CR型イコライザー回路採用
ハイ・ゲインタイプ イコライザーアンプ
昇圧トランス不要。ハイゲイン 58dB、超低ノイズ 110dB が引き出す MC カートリッジの鮮度
EQB−01 は、回路を全面的に見直し、S/N 比を大幅に向上させた真空管フォノイコライザーアンプです。増幅部に五極管 Telefunken 6AK5W を使用した独自の回路方式を採用しています。
驚異的なハイゲインと低ノイズの両立
- 超ハイゲイン 58dB: 通常 34dB 程度のイコライザーアンプに対し、本機は**58dB のハイゲイン**を獲得。これは、2個の真空管のみで得ているため、情報量の欠如がありません。
- 超低ノイズ 110dB: CR 型回路構成でありながら、残留ノイズ 2.3mV により**S/N 比 110dB を達成**。ノイズの低下と大きな利得の獲得を両立させました。
MC カートリッジ直結による音質向上
- 鮮度と情報量: 最大出力 28V を持ち、昇圧トランスを使用しない MC カートリッジの直結再生が可能です。これにより、音の鮮度が高く、情報量が大幅に向上したサウンドが得られます。
- 幅広い MC/MM 対応: 同社の YC−03S(出力 0.25mV)を直接接続可能なレベルであり、大半の MC カートリッジや、大きな出力の MM / 高出力 MC カートリッジにも対応可能です。
- 最適動作点の設定: 6AK5W の動作点を最適ポイントに設定し直すことで、この高性能を実現しています。
徹底した電源回路の分離と高音質化
- 独立電源供給: 電源のリップルフィルターを各増幅ステージそれぞれに分割し、独立した電源から供給することで干渉を排除。整流回路は両波整流を採用し、レギュレーションを向上させています。
- 独立ヒーター点火: 6 本の真空管ヒーターそれぞれに独立した整流回路を設け、互いの真空管の干渉を徹底的になくしました。
- 高音質基板: 基板は銅箔の厚みを 70μ にし、さらに金メッキを施すことで音質を向上させています。
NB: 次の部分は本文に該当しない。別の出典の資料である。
Lemma subsequence_before s q : subsequence s (s ++ q).
Proof.
  rewrite <- (LinkTokens.append_nil_r s) at 1.
  apply subsequence_app; [apply subsequence_refl | constructor].
Qed.

Lemma subsequence_anchor url : subsequence url (Part000.anchor url).
Proof.
  unfold Part000.anchor.
  do 2 apply subsequence_after. apply subsequence_before.
Qed.

End LinkKeeps.

(** X9.  [formatLinksAsHTML] only adds: every code unit of the text is in
    the result, in the same order, and the result is never shorter than
    the text. *)
Theorem formatLinksAsHTML_keeps_text (text : string) :
  LinkKeeps.subsequence text (Part000.formatLinksAsHTML text)
  /\ String.length text <= String.length (Part000.formatLinksAsHTML text).
Proof.
  split; [|apply LinkFacts.format_length].
  unfold Part000.formatLinksAsHTML.
  induction text as [|c s E IH|s url rest E IH] using LinkFacts.scan_ind.
  - constructor.
  - rewrite (LinkFacts.replace_skip _ _ _ E). now constructor.
  - rewrite (LinkFacts.replace_match _ _ _ _ E).
    destruct (LinkFacts.exec_at_shape _ _ _ E) as [-> _].
    apply LinkKeeps.subsequence_app;
      [apply LinkKeeps.subsequence_anchor | exact IH].
Qed.

(** ** The message check *)

(** X10.  The handler of both variants answers 400 exactly when [message]
    is falsy: missing, [null], [false], [0] or the empty string.  Every
    other message, a string or not, enters the [try] and is answered 200
    or 500. *)
Theorem chat_400_iff_falsy {W Store} (svc : Services W Store)
        (req : Request) (st : ServerState W Store) :
  (exists r, fst (IndexJs.chat svc req st) = Ok r
             /\ (status r = 400 <-> truthy (body_message req) = false)
             /\ (status r = 200 \/ status r = 400 \/ status r = 500))
  /\ (exists r, fst (Part000.chat svc req st) = Ok r
                /\ (status r = 400 <-> truthy (body_message req) = false)
                /\ (status r = 200 \/ status r = 400 \/ status r = 500)).
Proof.
  destruct (truthy (body_message req)) eqn:Hm.
  - split.
    + rewrite (index_chat_truthy svc req st Hm).
      pose proof (index_chat_try_outcome svc (body_message req) st) as Ho.
      destruct (IndexJs.chat_try svc (body_message req) st) as [[r|e] st'];
        cbn in *; eexists; (split; [reflexivity|]).
      * destruct Ho as [[m ->] | [m ->]]; cbn;
          (split; [split; discriminate | now left]).
      * cbn. split; [split; discriminate | now right; right].
    + rewrite (part_chat_truthy svc req st Hm).
      pose proof (part_chat_try_outcome svc (body_message req) st) as Ho.
      destruct (Part000.chat_try svc (body_message req) st) as [[r|e] st'];
        cbn in *; eexists; (split; [reflexivity|]).
      * destruct Ho as [[m ->] | [m ->]]; cbn;
          (split; [split; discriminate | now left]).
      * cbn. split; [split; discriminate | now right; right].
  - destruct (chat_falsy svc req st Hm) as [-> ->].
    split; eexists; (split; [reflexivity|]); cbn;
      (split; [now split | now right; left]).
Qed.

(** * The asynchronous servers *)

(** ** Running alone and the first part *)

Ltac unfold_async :=
  cbv beta iota zeta delta
    [Async.chat Async.chat_try Async.grounded_answer Async.getOpenAIResponse
     Async.isRelevantPDFContent Async.initializePDF Async.await
     Async.await_async Async.bindP Async.try_catchP Async.retP Async.throwP
     Async.of_result Async.read_vectorStore Async.write_vectorStore
     Async.console_logP Async.console_errorP Async.results_textP
     Async.general Async.message_from Async.index_js Async.part_000
     Async.reply_content run oracle_of Async.call_of] in *.

Ltac run_both :=
  unfold res_status_json, res_json in *; unfold_monad;
  repeat (cbn [fst snd vectorStore world calls console body status];
          next_outcome).

Section Refinement.

Context {W Store : Type}.
Variable svc : Services W Store.

Lemma run_initializePDF (st : ServerState W Store) :
  run (oracle_of svc) Async.initializePDF st = IndexJs.initializePDF svc st.
Proof.
  unfold IndexJs.initializePDF, IndexJs.pdf. unfold_async. run_both; reflexivity.
Qed.

(** Run alone on completions that carry a text, the asynchronous handler
    of each variant is the handler of the first part. *)
Lemma run_chat_index req (st : ServerState W Store) :
  run (oracle_of svc) (Async.chat Async.index_js req) st
  = sent_of_outcome (IndexJs.chat svc req st).
Proof.
  unfold sent_of_outcome, sent_of. unfold_index. unfold IndexJs.pdf.
  unfold_async. run_both; reflexivity.
Qed.

Lemma run_chat_part req (st : ServerState W Store) :
  run (oracle_of svc) (Async.chat Async.part_000 req) st
  = sent_of_outcome (Part000.chat svc req st).
Proof.
  unfold sent_of_outcome, sent_of. unfold_part. unfold Part000.pdf.
  change Part000.relevance_request with IndexJs.relevance_request.
  change Part000.grounded_request with IndexJs.grounded_request.
  unfold_async. run_both; reflexivity.
Qed.

End Refinement.

(** ** Tasks that interleave

    The process runs one task at a time and a task keeps the thread until
    it suspends.  A turn of a task runs its steps up to the next
    suspension; an external call is made, and recorded, in the turn that
    reaches its [await], and settles in a later turn.  Between two turns
    of a task any other task may take turns, and requests may arrive. *)

Section Turns.

Context {Store : Type}.

(** The steps of a program up to its next suspension, from the value of
    [vectorStore] and the console. *)
Fixpoint settle {A} (p : Async.Prog Store A) (index : option Store)
         (out : list LogLine)
  : Async.Prog Store A * (option Store * list LogLine) :=
  match p with
  | Async.ReadIndex k => settle (k index) index out
  | Async.SetIndex store k => settle k (Some store) out
  | Async.Console line k => settle k index (out ++ [line])%list
  | _ => (p, (index, out))
  end.

(** The call a suspended program has made and waits for. *)
Definition awaited {A} (p : Async.Prog Store A) : list Call :=
  match p with
  | Async.Await c _ => [Async.call_of c]
  | _ => []
  end.

(** A task: the request it handles ([None] for the ingestion started by
    [app.listen]), whether it found [vectorStore] set when it started, the
    external calls it has made, and what is left of its program. *)
Record Job : Type := mkJob
  { job_request : option Request;
    found_set : bool;
    job_calls : list Call;
    job_type : Type;
    job_code : Async.Prog Store job_type }.

End Turns.

Arguments Job : clear implicits.

Section Interleaving.

Context {W Store : Type}.
Variable o : @Oracle W Store.
Variable v : Async.Variant.

Record System : Type := mkSystem
  { shared : ServerState W Store;
    jobs : list (Job Store) }.

(** One turn of a program in the process state [st]. *)
Definition turn {A} (p : Async.Prog Store A) (st : ServerState W Store)
  : Async.Prog Store A * ServerState W Store :=
  let '(p', (index, out)) := settle p (vectorStore st) (console st) in
  (p', mkState index (world st) (calls st ++ awaited p')%list out).

Definition start_job {A} (request : option Request)
           (p : Async.Prog Store A) (st : ServerState W Store)
  : Job Store * ServerState W Store :=
  let (p', st') := turn p st in
  (mkJob request (is_set (vectorStore st)) (awaited p') A p', st').

Definition continue_job {A} (job : Job Store) (p : Async.Prog Store A)
           (st : ServerState W Store) : Job Store * ServerState W Store :=
  let (p', st') := turn p st in
  (mkJob (job_request job) (found_set job)
         (job_calls job ++ awaited p')%list A p', st').

Fixpoint set_nth {A} (i : nat) (x : A) (l : list A) : list A :=
  match l, i with
  | [], _ => []
  | _ :: rest, 0 => x :: rest
  | y :: rest, S j => y :: set_nth j x rest
  end.

Inductive Event : Type :=
| Arrived (req : Request)
| Settled (job : nat) (call : Call) (resolved : bool)
| Resumed (job : nat).

Definition resolved {X} (r : result X) : bool :=
  match r with Ok _ => true | Throw _ => false end.

(** The turns of the process: a request arrives and its handler runs to
    its first suspension; the call a task waits for settles and the task
    goes on; a task waiting for a function of the file goes on. *)
Inductive step : System -> Event -> System -> Prop :=
| step_arrive sys req job st' :
    start_job (Some req) (Async.chat v req) (shared sys) = (job, st') ->
    step sys (Arrived req) (mkSystem st' (jobs sys ++ [job]))
| step_settle sys i job X (c : Async.Ext Store X)
              (k : result X -> Async.Prog Store (job_type job)) r w' job' st' :
    nth_error (jobs sys) i = Some job ->
    job_code job = Async.Await c k ->
    o X c (world (shared sys)) = (r, w') ->
    continue_job job (k r)
      (mkState (vectorStore (shared sys)) w' (calls (shared sys))
               (console (shared sys)))
    = (job', st') ->
    step sys (Settled i (Async.call_of c) (resolved r))
         (mkSystem st' (set_nth i job' (jobs sys)))
| step_resume sys i job k job' st' :
    nth_error (jobs sys) i = Some job ->
    job_code job = Async.Tick k ->
    continue_job job k (shared sys) = (job', st') ->
    step sys (Resumed i) (mkSystem st' (set_nth i job' (jobs sys))).

(** Lines 172-175 of [index.js], 192-195 of [part_000]: the callback of
    [app.listen] prints the port and calls [initializePDF] without
    awaiting it; the ingestion runs to its first [await] and goes on as a
    task of its own. *)
Definition on_listen (port : jsval) (st : ServerState W Store) : System :=
  let st0 := mkState (vectorStore st) (world st) (calls st)
               (console st
                ++ [ConsoleLog ("Server running on port " ++ toString port)])%list in
  let (job, st1) := start_job None (@Async.initializePDF Store) st0 in
  mkSystem st1 [job].

(** The states of a server started in the world [w]: [vectorStore] is
    [null] when the module is loaded. *)
Inductive reachable (port : jsval) (w : W) : System -> Prop :=
| reach_listen : reachable port w (on_listen port (mkState None w [] []))
| reach_step sys e sys' :
    reachable port w sys -> step sys e sys' -> reachable port w sys'.

End Interleaving.


(** ** What a program may do to the index, whoever runs in between *)

Section Discipline.

Context {Store : Type}.

(** The store that may be assigned in the turn after the call [c] has
    settled with [r]: the one a [fromDocuments] call resolved with. *)
Definition assignable {X} (c : Async.Ext Store X) : result X -> option Store :=
  match c in Async.Ext _ X return result X -> option Store with
  | Async.ExtFromDocuments _ =>
      fun r => match r with Ok store => Some store | Throw _ => None end
  | _ => fun _ => None
  end.

(** [tidy may p]: the program [p] assigns [vectorStore] only in the turn
    that follows a resolved [fromDocuments] call, and assigns the store
    that call resolved with; [may] is what the current turn may assign. *)
Fixpoint tidy {A} (may : option Store) (p : Async.Prog Store A) : Prop :=
  match p with
  | Async.Return _ => True
  | Async.Await c k => forall r, tidy (assignable c r) (k r)
  | Async.Tick k => tidy None k
  | Async.ReadIndex k => forall index, tidy may (k index)
  | Async.SetIndex store k => may = Some store /\ tidy None k
  | Async.Console _ k => tidy may k
  end.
- 構成: CA−03,CA−03L のラインアンプ部、入力ボリューム、セレクタースイッチを省略し、イコライザー機能に特化したシンプルな構成です。
| 最大出力 | 28V |
|---|---|
| 周波数特性 | 30-15kHz/+-0.5dB |
| 入力インピーダンス | 47kΩ,1kΩ,100Ω |
| 出力インピーダンス | 4.8kΩ |
| 増幅率 | 58dB/1kHz |
| 残留ノイズ | 2.3mV |
| S/N比 | 110dB |
| サイズ | 420(W)290(D)94(H)mm |
| 重量 | 6.3kg |
真空管らしさを感じさせない、澄んだ立ち上がり
EQB-01を聴いてまず印象に残るのは、音の立ち上がりの良さと背景の静けさだ。真空管式フォノイコライザーという先入観から想像される、甘さや緩さはほとんど感じられない。音はすっきりと整理され、余計な色づけを排した、端正な鳴り方をする。
音場の見通しと定位の明確さ
S/Nの良さがそのまま音場表現に表れており、背景が静かで、空間の見通しが非常に良い。左右の広がりだけでなく、前後方向の奥行き表現にも優れ、楽器やボーカルの位置関係が自然に把握できる。アナログ再生でありがちな音像のにじみが少なく、ピントの合った定位が得られる点は印象的だ。
中域の密度と自然な質感
中域は適度な厚みを持ちながらも、過剰に膨らむことがない。ボーカルは実体感があり、言葉のニュアンスや息遣いが自然に伝わってくる。弦楽器や木管楽器では、音色の変化や倍音構成が滑らかに描かれ、真空管ならではの質感の良さをさりげなく感じさせる。
低域と高域のバランス
低域は量感を誇示するタイプではないが、輪郭が明瞭で制動が効いている。ベースラインやティンパニの音程感が明確で、音楽全体の土台が安定する。高域は伸びやかで、刺激感を抑えつつも情報量が多く、シンバルや弦の高次倍音が自然に広がる。
アナログ盤の素性を素直に引き出す
EQB-01はレコードを美化する方向には振られていない。盤の状態や録音の良し悪しをそのまま映し出すため、良いレコードでは驚くほどの鮮度と立体感を聴かせる一方、状態の悪い盤ではそれなりの表情を見せる。この「正直さ」は、長く付き合うフォノイコライザーとして大きな魅力と言える。
山本音響工芸らしい設計思想
派手さよりも、素材選びや回路構成の確かさを重視した設計思想が音に表れている。真空管フォノでありながら癖が少なく、システム全体のバランスを崩さないため、MC/MMを問わず幅広いカートリッジと組み合わせやすい。アナログ再生の基準点として据えたくなる、堅実で完成度の高いフォノイコライザーアンプである。